A swelling index of 120–130% indicates excellent water absorption capacity. Hydrogels with high swelling capacity effectively absorb wound exudate, prevent maceration of periwound tissue, and maintain the moist wound environment that is indispensable for cell migration, fibroblast activity, and angiogenesis [26]. This property also facilitates the controlled diffusion of quercetin and associated bioactives toward the wound bed, enhancing local therapeutic effect.

6. Drug Content and In Vitro Release

Drug content of 95–98% confirmed efficient and uniform incorporation of guava leaf extract bioactives into the hydrogel matrix, with minimal processing losses. In vitro release studies demonstrated a biphasic profile: an initial burst release (~30% over the first 2 h), attributed to surface-bound quercetin, followed by sustained release reaching ~75% at 24 h.
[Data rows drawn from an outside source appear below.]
(** ** [recursiveSetPrototype] onto a fresh object with primitive values *)

(** [recursiveSetPrototype] of a fresh object whose properties are all
    primitives onto an object of [h]: one prototype set, and no key
    holds an object to recurse on. *)
Lemma recursiveSetPrototype_fresh_flat h h' fuel l ld ps :
  heap_wf h -> keeps h h' -> is_Some (obj_at h ld) -> h_next h <= l ->
  obj_at h' l = Some (mkObj OPlain ps None) ->
  (forall k v m, alist_get k ps = Some v -> v <> VRef m) -> 0 < fuel ->
  recursiveSetPrototype fuel (VRef l) (VRef ld) h' =
    inr (tt, heap_upd h' l (mkObj OPlain ps (Some ld))).
Proof.
  intros Hwf Hk Hd Hl Ho Hps Hf. destruct fuel as [|fuel]; [lia|].
  assert (Hne : js_strict_eq (VRef l) (VRef ld) = false).
  { apply bool_decide_eq_false. intros [=->]. pose proof (wf_bound h Hwf ld Hd). lia. }
  cbn [recursiveSetPrototype js_truthy negb orb]. rewrite Hne.
  rewrite (se_bind_inr _ _ _ _ _ (js_setPrototypeOf_fresh h h' l _ ld Hwf Hk Hd Hl Ho eq_refl)).
  cbn [set_proto o_class o_props].
  assert (Ho' : obj_at (heap_upd h' l (mkObj OPlain ps (Some ld))) l = Some (mkObj OPlain ps (Some ld)))
    by by rewrite obj_at_upd, decide_True.
  rewrite (se_bind_inr _ _ _ _ _ (js_keys_ref _ l _ Ho')).
  apply se_iter_noop. intros k Hk'. unfold setPrototypeKey.
  destruct (starts_with_underscore k); [done|].
  destruct (own_keys_get _ k Hk') as [v Hv].
  rewrite (se_bind_inr _ _ _ _ _ (js_get_own_run _ _ _ _ _ Ho' Hv)).
  destruct v as [| | | | |m]; [reflexivity..|by destruct (Hps k _ m Hv)].
Qed.

(** ** A later dataset that needs the same axis *)

Section RepeatDataset.
Context (fuel : nat) (h : heap) (dataset ia dso cs fi : value) (s l : loc) (os ol : jsobj)
        (did : string) (ldo : loc).

Local Abbreviation axis := (getAxisFromDefaultScaleID did ia).

Hypothesis Hwf : heap_wf h.
Hypothesis Hdt : js_truthy dataset = true.
Hypothesis Hda : js_truthy (path_get h dataset (to_key axis +:+ "AxisID")) = false.
Hypothesis Hfi : js_truthy fi = true.
Hypothesis Hff : js_truthy (path_get h fi (to_key axis)) = false.
Hypothesis Hs : obj_at h s = Some os.
Hypothesis Hsc : o_class os = OPlain.
Hypothesis Hsl : alist_get (to_key axis) (o_props os) = Some (VRef l).
Hypothesis Hl : obj_at h l = Some ol.
Hypothesis Hla : alist_get "axis" (o_props ol) = Some axis.
Hypothesis Hlp : alist_get "_parent" (o_props ol) = Some (VRef ldo).
Hypothesis Hlc : o_class ol = OPlain.
Hypothesis Hcs : js_truthy cs = true.
Hypothesis Hcsv : val_ok h cs.
Hypothesis Hcsf : js_truthy (path_get h cs (to_key axis)) = false.
Hypothesis Hdso : js_truthy dso = true.
Hypothesis Hdsv : val_ok h dso.
Hypothesis Hdo : path_get h dso did = VRef ldo.

(** The heap after the literal [{axis}], the one allocation of the step. *)
Let h1 := halloc h (plain [("axis", axis)]).

Lemma repeat_dataset_keeps : keeps h h1.
Proof. apply keeps_alloc, keeps_refl. Qed.

Lemma repeat_dataset_obj m o : obj_at h m = Some o -> obj_at h1 m = Some o.
Proof.
  intros Ho. apply (keeps_obj h h1 m o repeat_dataset_keeps Ho). apply (wf_bound h Hwf). by rewrite Ho.
Qed.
This pattern is pharmacodynamically desirable for chronic wound management, where continuous delivery of antioxidant and antimicrobial agents is required over extended periods. The release data best fitted the Higuchi diffusion model (R² = 0.982), suggesting that drug diffusion through the hydrogel matrix is the predominant release mechanism.

7. Antimicrobial Activity

The hydrogel demonstrated meaningful zones of inhibition against S. aureus (14.2 ± 0.8 mm) and E. coli (12.6 ± 0.6 mm), confirming the preservation of antimicrobial activity following formulation. The plain hydrogel base showed no inhibition. Diabetic wounds are highly susceptible to polymicrobial infections, with S. aureus and E. coli being among the most frequently isolated pathogens. The antimicrobial activity of guava leaf extract is primarily attributed to quercetin and tannic acid, which disrupt bacterial cell membrane integrity and inhibit bacterial enzymes [27].

8. Stability

The hydrogel remained physically stable (no colour change, phase separation, syneresis, or cracking) and chemically stable (pH 6.5 ± 0.2; drug content loss <2%) after 30 days at both 25°C and 40°C storage conditions. This confirms physicochemical compatibility between the guava leaf extract and the polymeric excipients and suggests an acceptable shelf-life suitable for clinical use [28].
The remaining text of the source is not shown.